パワーアンプをリファレンスのJDF『ULTRA MONITOR AMPLIFIER HQS 2400』に変更、バランス接続して、アナログボリュームで再生する。スピーカーもリファレンスのApogee『Duetta Signature』を使う。マイ・ファニー・バレンタインは左右の広がり感がいい。低音も沈み込む。鮮明な音になった。ボリュームをバイパスしてバランス接続でパッシブアッテネータのEL SOUND『highendvolume XLR custom』をつなぐと、低音がブリブリになった。ハイハットの高域もビシッと出る。ガッシリとした音になった。少し粗い感じもする。井筒香奈江のボーカルは、ややドライになった。いや先ほどがウエット過ぎたのかも知れない。

手元にあったトランス方式の12V電源を接続してDC駆動してみると、S/N感が向上して透明感のある音になった。
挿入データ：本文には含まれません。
(** [Config(config_file)]: [__init__] builds [default_config] and calls
    [load_config]. *)
Definition init (config_file : string) (fs : filesystem)
    : result (t * heap * filesystem) :=
  let '(defaults, h) := store (VDict Config.default_config) [] in
  if path_exists fs config_file then
    match (text ← open_read fs config_file;
           user ← json_load text;
           _merge_configs h defaults user) with
    | Ok (merged, h') => Ok (Make config_file defaults merged, h', fs)
    | Raise _ =>
        '(c, h') ← copy h defaults;
        Ok (Make config_file defaults c, h', fs)
    end
  else
    let fs' := write_config config_file h defaults fs in
    '(c, h') ← copy h defaults;
    Ok (Make config_file defaults c, h', fs').

(** [Config.set(key_path, value)] *)
Definition set (self : t) (key_path : string) (v : value) (h : heap) (fs : filesystem)
    : result (heap * filesystem) :=
  let keys := split "." key_path in
  let '(x, h) := store v h in
  h' ← set_walk h (config self) (removelast keys) (List.last keys "") x;
  Ok (h', write_config (config_file self) h' (config self) fs).

(** [Config.reset_to_defaults()] *)
Definition reset_to_defaults (self : t) (h : heap) (fs : filesystem)
    : result (t * heap * filesystem) :=
  '(c, h') ← copy h (default_config self);
  let self' := Make (config_file self) (default_config self) c in
  Ok (self', h', write_config (config_file self') h' (config self') fs).

End WithJson.

End ConfigObject.

(** The four sections of the default configuration. *)
Definition default_sections : list string :=
  [ "reddit"; "summarizer"; "storage"; "filters" ].

(** ** Concrete instances for the examples *)

Module Examples.

(** The floats of the examples, with the text Python prints for them. *)
Definition float_table : list (Z * string) :=
  [ (0x0000000000000000, "0.0");
    (0x3fe0000000000000, "0.5");
    (0x3fee666666666666, "0.95");
    (0x3ff0000000000000, "1.0");
    (0x41d954fc40000000, "1700000000.0") ]%Z.

Definition repr_float (f : float64) : string :=
  match find (fun entry => (fst entry =? float_bits f)%Z) float_table with
  | Some (_, text) => text
  | None => "nan"
  end.

Definition parse_float (text : string) : float64 :=
  match find (fun entry => String.eqb (snd entry) text) float_table with
  | Some (bits, _) => Float64 bits
  | None => Float64 Json.nan_bits
  end.

Definition has_char (c : ascii) (s : string) : bool :=
  match String.index 0 (String c "") s with Some _ => true | None => false end.

(** [repr] of a string of printable characters: single quotes unless the
    text has a single quote and no double quote. *)
Definition repr_str (s : string) : string :=
  let q : ascii :=
    if has_char "'" s && negb (has_char Json.dquote s) then Json.dquote else "'"%char in
  let fix body (s : string) : string :=
    match s with
    | EmptyString => ""
    | String c r =>
        (if Ascii.eqb c Json.backslash then String Json.backslash (String Json.backslash "")
         else if Ascii.eqb c q then String Json.backslash (String c "")
         else if Ascii.eqb c Json.newline then String Json.backslash "n"
         else String c "") ++ body r
    end in
  String q (body s ++ String q "").

Fixpoint repr (v : value) : string :=
  match v with
  | VNone => "None"
  | VBool true => "True"
  | VBool false => "False"
  | VInt n => pretty n
  | VFloat f => repr_float f
  | VStr s => repr_str s
  | VList l =>
      "[" ++ String.concat ", " ((fix each (l : list value) : list string :=
                                   match l with
                                   | [] => []
                                   | x :: r => repr x :: each r
                                   end) l) ++ "]"
  | VDict d =>
      "{" ++ String.concat ", " ((fix each (l : dict) : list string :=
                                   match l with
                                   | [] => []
                                   | (k, x) :: r => (repr_str k ++ ": " ++ repr x) :: each r
                                   end) d) ++ "}"
  end.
ボーカルはなめらかさを増すが、低域の押し出しが弱くなる。全体にスッキリした感じだ。これは電源の供給能力の問題かもしれない。専用電源を用意すれば内蔵電源を凌駕する可能性が感じられた。

Impact of MQA

最後に本機の特徴であるフルデコードMQA再生を試してみよう。MQAはソフトウエアだけでも一部をデコードできるが、その本領を発揮するのはMQA対応DACを使ったフルデコードと言われている。アプリにはAudirvana Plus、トランスポートはワディアのハイエンドモデルを使い、PCAudioLab MemberのS氏宅のリスニングルームで試聴をおこなった。スピーカーはDIATONE『2S-3003』である。
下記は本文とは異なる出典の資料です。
(* ------------------------------------------------------------------ *)
(** ** A JSON reader for the examples

    [parse_json] reads the JSON texts the examples use: objects, arrays,
    strings with the single-character escapes, numbers, [true], [false]
    and [null]. On these it returns what [JSON.parse] returns; a text
    outside this fragment (a [\u] escape) is refused. The theorems below hold for every
    [JSON_parse]; this one only instantiates them. *)

Definition json_ws (c : ascii) : bool :=
  let n := nat_of_ascii c in
  Nat.eqb n 32 || Nat.eqb n 9 || Nat.eqb n 10 || Nat.eqb n 13.

Fixpoint skip_ws (s : string) : string :=
  match s with
  | String c r => if json_ws c then skip_ws r else s
  | EmptyString => s
  end.

Definition is_digit (c : ascii) : bool :=
  match digit_in 10 c with Some _ => true | None => false end.

Definition unescape (c : ascii) : option ascii :=
  if Ascii.eqb c dquote then Some dquote
  else if Ascii.eqb c "\" then Some "\"%char
  else if Ascii.eqb c "/" then Some "/"%char
  else if Ascii.eqb c "b" then Some (ascii_of_nat 8)
  else if Ascii.eqb c "f" then Some (ascii_of_nat 12)
  else if Ascii.eqb c "n" then Some (ascii_of_nat 10)
  else if Ascii.eqb c "r" then Some (ascii_of_nat 13)
  else if Ascii.eqb c "t" then Some (ascii_of_nat 9)
  else None.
私はMQAフルデコードは初体験だったが、音質の違いは想像以上だった。試聴したのは「これがハイレゾCDだ! ジャズで聴き比べる体験サンプラー」という1000円のお試し版のようなCDだが、MQAをONにすると情報量が圧倒的に増えて、音の輪郭が明確になり、音場も左右に広がる。これは確かにハイレゾ音源の音だ。しかも、ソフトウエアデコードと比較するとフルデコードの方が断然、高音質になる。CDトランスポートなど過去の遺物と思っていたら、MQA対応CDが出てくれば復活するかもしれない。いやわざわざCDで購入しなくてもMQA音源でいいわけか。

そうこうしていると、ESSが世界初のMQAハードウエアレンダリング対応DAC SABRE ES9068Qを発表した。これによって、2019年はMQA対応DACがどんどん製品化される可能性が高まった。『Brooklyn DAC+』がベストバイと言えるのは、もう少し待つ必用がありそうだが、現時点でもハイコスパなフォノ入力対応、フルデコードMQA対応のDAC内蔵プリアンプと言える。DAC購入を検討している人は、ぜひ候補に加えていただきたいモデルである。

Audirvana Plusの設定画面で、MQA Decoder deviceを選択しておく。

懐かしのワディアのCDトランスポートを使用。VRDSメカを採用している。

試聴用に購入した体験サンプラー。聞き比べができるようにMQA音源とノーマル音源が収録されている。今回の試聴ではDAC側で切り換えた。